KCI stock was traded on the NYSE until 1997, when the company went private. In February 2004, KCI became a publicly listed company for the second time and was listed on the NYSE under the ticker symbol KCI.

==Mergers and acquisitions==
Early 1990s: KCI detailed its operations into four divisions: KCI New Technologies, Inc. (Nutech—organized in 1992 focused on lower-cost technologies), KCI Home Care (organized in 1995 focused on selling wholesale to home medical equipment providers), KCI Therapeutic Services, Inc. (KCTS—rented specialty beds to patients or to hospitals), and KCI International (KCII—organized in 1991 focused on providing the services and products of KCI to foreign countries, including most of Western Europe, Scandinavia, and Australia).

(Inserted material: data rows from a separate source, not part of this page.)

Definition demo_ids : ClientIds := {|
  sysvar_rent_id := sysvar_key; sysvar_clock_id := sysvar_key; sysvar_stake_history_id := sysvar_key;
  stake_config_id := sysvar_key;
  stake_authorize stake authority _ _ _ :=
    mkInstruction stake_id [meta_new stake false; meta_readonly sysvar_key false; meta_readonly authority true] [];
|}.

(** The pool one epoch behind. *)
Definition old_pool : StakePool := pool <| last_update_epoch := EPOCH - 1 |>.
Definition old_list : ValidatorList :=
  mkValidatorList (header vlist)
    [entry vote1 10000000 0 0 (EPOCH - 1) Active; entry vote2 5002000 1002000 7 (EPOCH - 1) Active].
Definition old_world : World := world_of old_pool old_list.

Definition built : list Instruction * list Instruction :=
  match update_stale_stake_pool (H:=demo) (H0:=demo_ids) program old_pool old_list pool_key false EPOCH with
  | Ok b => b
  | _ => ([], [])
  end.
Definition update_run := run_all (R:=demo) program (fst built ++ snd built) old_world.

Lemma old_world_holds_pool : holds_pool program pool_key old_pool old_world.
Proof.
  apply holds_pool_data. eexists. split; [apply holds_data_intro; vm_compute; reflexivity|].
  vm_compute. reflexivity.
Qed.
Lemma old_world_holds_list : holds_list program list_key old_list old_world.
Proof.
  eapply holds_list_intro; [apply holds_data_intro; vm_compute; reflexivity|vm_compute; reflexivity..].
Qed.

Lemma update_builders_total_witness :
  update_stake_pool (H:=demo) (H0:=demo_ids) program pool vlist pool_key false =
    Ok (chunk_instructions (R:=demo) (C:=demo_ids) program (fun _ => true) pool pool_key false [(0, validators vlist)],
        final_instructions (R:=demo) program pool pool_key) /\
  update_stale_stake_pool (H:=demo) (H0:=demo_ids) program pool vlist pool_key false EPOCH =
    Ok ([], final_instructions (R:=demo) program pool pool_key).
Proof.
  destruct (update_builders_total (R:=demo) (C:=demo_ids) program pool vlist pool_key false EPOCH) as (H1 & H2 & _);
    [vm_compute; discriminate|].
  split; [exact H1|exact H2].
Defined.
(* ===== verification/Main.v ===== *)
(** * The client's entry (main.rs)

    The limit on compute units, as it is given on the command line, and the
    dispatch of [main] to the commands.  A [Command] holds the arguments after
    clap has checked and converted them. *)

From S2P Require Import Prelude Errors Fees Pool BigVec Borsh ValidatorList Runtime Checks.
From S2P Require Import Admin Deposit Instruction Builders Client Commands Output.

#[local] Open Scope Z_scope.

(** ** [str::parse] for unsigned integers of [w] bits *)
Definition digit_of (c : Ascii.ascii) : option Z :=
  let n := Z.of_nat (Ascii.nat_of_ascii c) - 48 in
  if (0 <=? n) && (n <=? 9) then Some n else None.
Fixpoint parse_digits (w : Z) (acc : Z) (s : string) : option Z :=
  match s with
  | EmptyString => Some acc
  | String c s =>
      d ← digit_of c;
      acc ← checked_mul w acc 10;
      acc ← checked_add w acc d;
      parse_digits w acc s
  end.
Definition parse_uint (w : Z) (s : string) : option Z :=
  match s with
  | EmptyString => None
  | String c r =>
      if bool_decide (c = Ascii.ascii_of_nat 43) then
        match r with EmptyString => None | String _ _ => parse_digits w 0 r end
      else parse_digits w 0 s
  end.
Definition parse_u32 : string -> option Z := parse_uint 32.

(** ** The limit on compute units *)

(** [is_compute_unit_limit_or_simulated], the check of the argument *)
Definition is_compute_unit_limit_or_simulated (s : string) : bool :=
  bool_decide (is_Some (parse_u32 s)) || bool_decide (s = "DEFAULT"%string).

(** [parse_compute_unit_limit] *)
Definition parse_compute_unit_limit (s : string) : option ComputeUnitLimit :=
  match parse_u32 s with
  | Some compute_unit_limit => Some (LimitStatic compute_unit_limit)
  | None => if bool_decide (s = "DEFAULT"%string) then Some LimitDefault else None
  end.

(** The field [compute_unit_limit] of the configuration. *)
Definition configured_limit (arg : option string) (compute_unit_price : option Z)
    : result CliError ComputeUnitLimit :=
  match arg with
  | Some x => unwrap (parse_compute_unit_limit x)
  | None => Ok (if compute_unit_price then LimitSimulated else LimitDefault)
  end.

(** The check accepts exactly what can be parsed. *)
Lemma checked_limit s price :
  is_compute_unit_limit_or_simulated s = true <-> configured_limit (Some s) price <> Panic.
Proof.
  unfold is_compute_unit_limit_or_simulated, configured_limit, parse_compute_unit_limit.
  destruct (parse_u32 s) as [n|]; [by rewrite bool_decide_eq_true_2|].
  rewrite bool_decide_eq_false_2 by (by intros [? ?]). simpl. by case_bool_decide.
Qed.

(** ** The commands *)
Section Main.
Context `{Runtime} `{ClientIds} `{Crates} `{Node} `{!Texts}.

Inductive Command :=
| CreatePool (deposit_authority : option Pubkey) (e_numerator e_denominator : Z)
    (w_numerator w_denominator d_numerator d_denominator referral_fee : option Z)
    (max_validators : Z)
    (pool_keypair validator_list_keypair mint_keypair reserve_keypair : option Pubkey)
    (unsafe_fees : bool)
| CreateTokenMetadata (pool : Pubkey) (name symbol uri : list byte)
| UpdateTokenMetadata (pool : Pubkey) (name symbol uri : list byte)
| AddValidator (pool vote_account : Pubkey)
| RemoveValidator (pool vote_account : Pubkey)
| IncreaseValidatorStake (pool vote_account : Pubkey) (amount : string)
| DecreaseValidatorStake (pool vote_account : Pubkey) (amount : string)
| SetPreferredValidator (pool : Pubkey) (preferred_type : string) (vote_account : option Pubkey)
| DepositStake (pool stake_account withdraw_authority : Pubkey) (token_receiver referrer : option Pubkey)
| DepositSol (pool : Pubkey) (from token_receiver referrer : option Pubkey) (amount : string)
| DepositWsolWithSession (pool : Pubkey) (from : option Pubkey) (amount : f64)
| WithdrawWsolWithSession (pool : Pubkey) (from pool_account : option Pubkey) (amount : f64)
| List (pool : Pubkey)
| Update (pool : Pubkey) (no_merge force stale_only : bool)
| WithdrawStake (pool : Pubkey) (vote_account pool_account : option Pubkey) (amount : f64)
    (stake_receiver : option Pubkey) (use_reserve : bool)
| WithdrawSol (pool : Pubkey) (pool_account : option Pubkey) (amount : f64) (sol_receiver : Pubkey)
| SetManager (pool : Pubkey) (new_manager new_fee_receiver : option Pubkey)
| SetStaker (pool new_staker : Pubkey)
| SetFundingAuthority (pool : Pubkey) (new_authority : option Pubkey) (funding_type : string)
| SetFee (pool : Pubkey) (fee_numerator fee_denominator : Z) (fee_type : string)
| SetReferralFee (pool : Pubkey) (fee : Z) (fee_type : string)
| ListAll
| DepositAllStake (pool stake_authority withdraw_authority : Pubkey)
    (token_receiver referrer : option Pubkey).

(** The text of an amount of SOL, in lamports. *)
Definition lamports_of (amount : string) : CLI Z := unwrap_or_panic (sol_str_to_lamports amount).
(** A [match] on the text of an argument; other texts are unreachable. *)
Definition choose {A} (s : string) (choices : list (string * A)) : CLI A :=
  unwrap_or_panic (snd <$> List.find (fun c => bool_decide (s = fst c)) choices).
Definition done {A} (m : CLI A) : CLI unit := m;; mret tt.

#[local] Open Scope string_scope.

(** [main], from the configuration and the subcommand on; [fuel] bounds the
    search of [add-validator], and [None] says that it is not over. *)
Definition main (fuel : nat) (config : Config) (c : Command) : CLI (option unit) :=
  let run (m : CLI unit) : CLI (option unit) := m;; mret (Some tt) in
  match c with
  | CreatePool deposit_authority e_numerator e_denominator w_numerator w_denominator d_numerator
      d_denominator referral_fee max_validators pool_keypair validator_list_keypair mint_keypair
      reserve_keypair unsafe_fees =>
      run (command_create_pool config deposit_authority (mkFee e_denominator e_numerator)
             (mkFee (default 0%Z w_denominator) (default 0%Z w_numerator))
             (mkFee (default 0%Z d_denominator) (default 0%Z d_numerator))
             (default 0%Z referral_fee) max_validators pool_keypair validator_list_keypair mint_keypair
             reserve_keypair unsafe_fees)
  | CreateTokenMetadata pool name symbol uri =>
      run (command_create_token_metadata config pool name symbol uri)
  | UpdateTokenMetadata pool name symbol uri =>
      run (command_update_token_metadata config pool name symbol uri)
  | AddValidator pool vote_account => command_vsa_add config fuel pool vote_account
  | RemoveValidator pool vote_account => run (command_vsa_remove config pool vote_account)
  | IncreaseValidatorStake pool vote_account amount =>
      run (lamports ← lamports_of amount;
           command_increase_validator_stake config pool vote_account lamports)
  | DecreaseValidatorStake pool vote_account amount =>
      run (lamports ← lamports_of amount;
           command_decrease_validator_stake config pool vote_account lamports)
  | SetPreferredValidator pool preferred_type vote_account =>
      run (preferred_type ← choose preferred_type
             [("deposit", PreferredDeposit); ("withdraw", PreferredWithdraw)];
           command_set_preferred_validator config pool preferred_type vote_account)
  | DepositStake pool stake_account withdraw_authority token_receiver referrer =>
      run (command_deposit_stake config pool stake_account withdraw_authority token_receiver referrer)
  | DepositSol pool from token_receiver referrer amount =>
      run (lamports ← lamports_of amount;
           command_deposit_sol config pool from token_receiver referrer lamports)
  | DepositWsolWithSession pool from amount =>
      run (command_deposit_wsol_with_session config pool from None None amount)
  | WithdrawWsolWithSession pool from pool_account amount =>
      run (command_withdraw_wsol_with_session config pool from pool_account amount)
  | List pool => run (done (command_list config pool))
  | Update pool no_merge force stale_only => run (command_update config pool force no_merge stale_only)
  | WithdrawStake pool vote_account pool_account amount stake_receiver use_reserve =>
      run (command_withdraw_stake config pool use_reserve vote_account stake_receiver pool_account amount)
  | WithdrawSol pool pool_account amount sol_receiver =>
      run (command_withdraw_sol config pool pool_account sol_receiver amount)
  | SetManager pool new_manager new_fee_receiver =>
      run (command_set_manager config pool new_manager new_fee_receiver)
  | SetStaker pool new_staker => run (command_set_staker config pool new_staker)
  | SetFundingAuthority pool new_authority funding_type =>
      run (funding_type ← choose funding_type
             [("sol-deposit", FundingSolDeposit); ("stake-deposit", FundingStakeDeposit);
              ("sol-withdraw", FundingSolWithdraw)];
           command_set_funding_authority config pool new_authority funding_type)
  | SetFee pool fee_numerator fee_denominator fee_type =>
      run (fee_type ← choose fee_type
             [("epoch", EpochFee); ("stake-deposit", StakeDepositFee); ("sol-deposit", SolDepositFee);
              ("stake-withdrawal", StakeWithdrawalFee); ("sol-withdrawal", SolWithdrawalFee)];
           command_set_fee config pool (fee_type (mkFee fee_denominator fee_numerator)))
  | SetReferralFee pool fee fee_type =>
      run (unwrap_or_panic (if (fee <=? 100)%Z then Some tt else None);;
           fee_type ← choose fee_type [("sol", SolReferral); ("stake", StakeReferral)];
           command_set_fee config pool (fee_type fee))
  | ListAll => run (done (command_list_all_pools config))
  | DepositAllStake pool stake_authority withdraw_authority token_receiver referrer =>
      run (command_deposit_all_stake config pool stake_authority withdraw_authority token_receiver referrer)
  end.
End Main.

1990: KCI purchased Medirec for $26 million in cash and $10 million in KCI securities, forming KCI's Medical Services Division. KCI later sold KCI Medical Services in September 1994 for $65.3 million in cash and $18.8 million in promissory notes.

1991: KCI purchased Mediscus International, a British competitor in the specialty bed business. The transaction brought KCI products into 10 countries and formed the KCI International subsidiary.

1996: KCI purchased U.K.-based Astec Medical Ltd. The acquisition added four new products to KCI International's product line and allowed KCI to expand its market share in the U.K. community segment.

1997: KCI acquired the Ethos Medical Group. Later that year, Equitron Manufacturing was acquired, adding bariatric products to the Home Care offerings at KCI.

2008: KCI acquired LifeCell, a company specializing in regenerative medicine, in a non-hostile transaction for US$1.7 billion.

2013: KCI acquired Systagenix Wound Management, formerly Johnson & Johnson's professional wound care business, for $485 million.

2014: KCI's parent company announced that KCI, LifeCell and Systagenix would operate under one global medical technology brand known as Acelity. That same year, Acelity acquired exclusive worldwide rights from the GID Group, Inc. to develop, manufacture and commercialize the REVOLVE System, a fat processing technology used in both reconstructive and cosmetic procedures to facilitate high-volume, autologous fat grafting. LifeCell previously held exclusive rights to distribute the REVOLVE System in the US and Canada since 2013.

2015: Acelity acquired the SNAP business from Spiracur, Inc.

2016: On December 20, Acelity announced a definitive agreement with Allergan for the acquisition of the company's LifeCell business unit for $2.9 billion in cash.

Acelity and its KCI subsidiaries worldwide were acquired in 2019 by 3M for $6.7 billion, including assumption of debt and other adjustments.